Scientists have traced human tail loss to a short sequence of genetic code

Genetic mechanism of tail loss

  • Discussion centers on the TBXT gene and an AluY insertion that disrupts exon 6.
  • In mouse models, removing exon 6 from one copy of TBXT produced a spectrum from no tail to full tail; removing it from both copies was non‑viable.
  • Higher levels of TBXT missing exon 6 correlated with shorter tails.
  • TBXT is a transcription factor, likely controlling a broader “tail machinery” spread across other genes.
  • Consensus: this mutation plausibly initiated tail loss, but simply “fixing TBXT” would not regrow tails because other pathways and repurposed genes are now involved.
  • Commenters emphasize confusion between “necessary vs sufficient”; this mutation may be the key switch, but not the whole system.

Evolutionary “why” and selection

  • Some argue there is no deeper “why” beyond mutations that weren’t selected against; others insist tail loss must have conferred some advantage or came with one.
  • Hypotheses include metabolic cost, hygiene issues, and changing locomotion (tree vs ground, size increase), but bipedality is challenged because tail loss predates it.
  • Debate over whether mere lack of disadvantage is enough for a trait to spread vs requiring positive selection.

Tails: function, tradeoffs, and combat

  • Tails noted as useful for balance, climbing, signaling, fly‑swatting, third leg (e.g., kangaroos), or even prehensility.
  • Counterpoint: in large primates tails may be too weak to be useful fifth limbs.
  • Extended argument about whether tails are liabilities in fights (grab points) vs less controlling than grabbing a leg due to flexibility.

Human tails and anatomy

  • Human “tails” exist but are very rare and often surgically removed; linked material shows they can be non‑innervated and cosmetically odd.
  • Some note physical drawbacks (sitting pain) in documented cases, though these may not represent a fully functional ancestral tail.

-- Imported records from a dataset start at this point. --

Lemma sign_then_verify_witness :
  exists v s', verify_receipt DemoReceipts.canonical (fun _ => "0.5") DemoReceipts.cfg "r1" DemoReceipts.signed
    = (Ok v, s') /\ verified v = true.
Proof.
  destruct (sign_receipt DemoReceipts.sha DemoReceipts.canonical DemoReceipts.cfg (utc 5) "r1"
              DemoReceipts.sub DemoReceipts.consent "sha256:tos" DemoReceipts.start) as [[r|e] s'] eqn:Hs;
    [|vm_compute in Hs; discriminate].
  destruct (sign_then_verify (E := DemoCrypto.demo) (L := DemoCrypto.demo_laws) DemoReceipts.sha DemoReceipts.canonical (fun _ => "0.5") DemoReceipts.cfg (utc 5) "r1"
              DemoReceipts.sub DemoReceipts.consent "sha256:tos" DemoReceipts.start r s' DemoReceipts.signed
              DemoReceipts.start_cache_ok Hs) as (v & l & H1 & H2 & _).
  - unfold DemoReceipts.signed. by rewrite Hs.
  - exact DemoReceipts.signed_registry_ok.
  - exact (ex_intro _ v (ex_intro _ l (conj H1 H2))).
Defined.

Lemma verify_receipt_iff_witness :
  exists r v s', receipts (db_of DemoReceipts.signed) !! "r1" = Some r /\
    verify_receipt DemoReceipts.canonical (fun _ => "0.5") DemoReceipts.cfg "r1" DemoReceipts.signed = (Ok v, s').
Proof.
  destruct DemoReceipts.stored as (r & Hr & Hobj).
  destruct (verify_receipt_iff DemoReceipts.canonical (fun _ => "0.5") DemoReceipts.cfg "r1" DemoReceipts.signed r Hr Hobj)
    as (v & s' & pem & Hv & _).
  exact (ex_intro _ r (ex_intro _ v (ex_intro _ s' (conj Hr Hv)))).
Defined.

Lemma bootstrap_registry_ok_witness :
  registry_ok DemoReceipts.cfg (snd (bootstrap_signing_key DemoReceipts.cfg DemoReceipts.signed)).
Proof. exact (bootstrap_registry_ok DemoReceipts.cfg DemoReceipts.signed DemoReceipts.signed_registry_ok). Defined.

(** The registry after the configured key's row was revoked. *)
Definition demo_revoked : St (E := DemoCrypto.demo) :=
  in_db (fun t => Session (with_signing_keys (fun m =>
    <["k1" := {| key_pk := "k1"; algorithm := "ed25519"; public_key_pem := "PUBLIC x";
                 key_revoked_at := Some (utc 3) |}]> m) (working t)) (committed t)) DemoReceipts.start.

Lemma revoked_key_still_returned_witness :
  fst (load_signing_key_into_cache DemoReceipts.cfg "k1" demo_revoked)
  = Ok (Some (derive_public_pem (E := DemoCrypto.demo) "-----BEGIN seed -----END")).
Proof.
  apply (revoked_key_still_returned (E := DemoCrypto.demo) DemoReceipts.cfg demo_revoked "-----BEGIN seed -----END"
           {| key_pk := "k1"; algorithm := "ed25519"; public_key_pem := "PUBLIC x";
              key_revoked_at := Some (utc 3) |}); [reflexivity|discriminate|vm_compute; reflexivity].
Defined.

Genetic engineering and ethics

  • Speculation about CRISPR’ing embryos to restore tails, cat ears, or full cat‑people; others stress genetics is far from that simple.
  • Concerns raised about germline editing for nonmedical traits; some see vitamin or amino‑acid synthesis restoration as a higher priority but others question necessity and safety.

Cultural, aesthetic, and practical angles

  • Many express disappointment we can’t easily “bring back” tails and fantasize about prehensile tails for balance, climbing, cooking, fashion, and sexuality.
  • Practical issues raised: chairs, toilets, clothing, sports rules (e.g., tail‑grabbing in football).
  • Meta notes: complaints about a clickbait headline and curiosity about the unusually long (∼3‑year) peer‑review timeline for the Nature paper.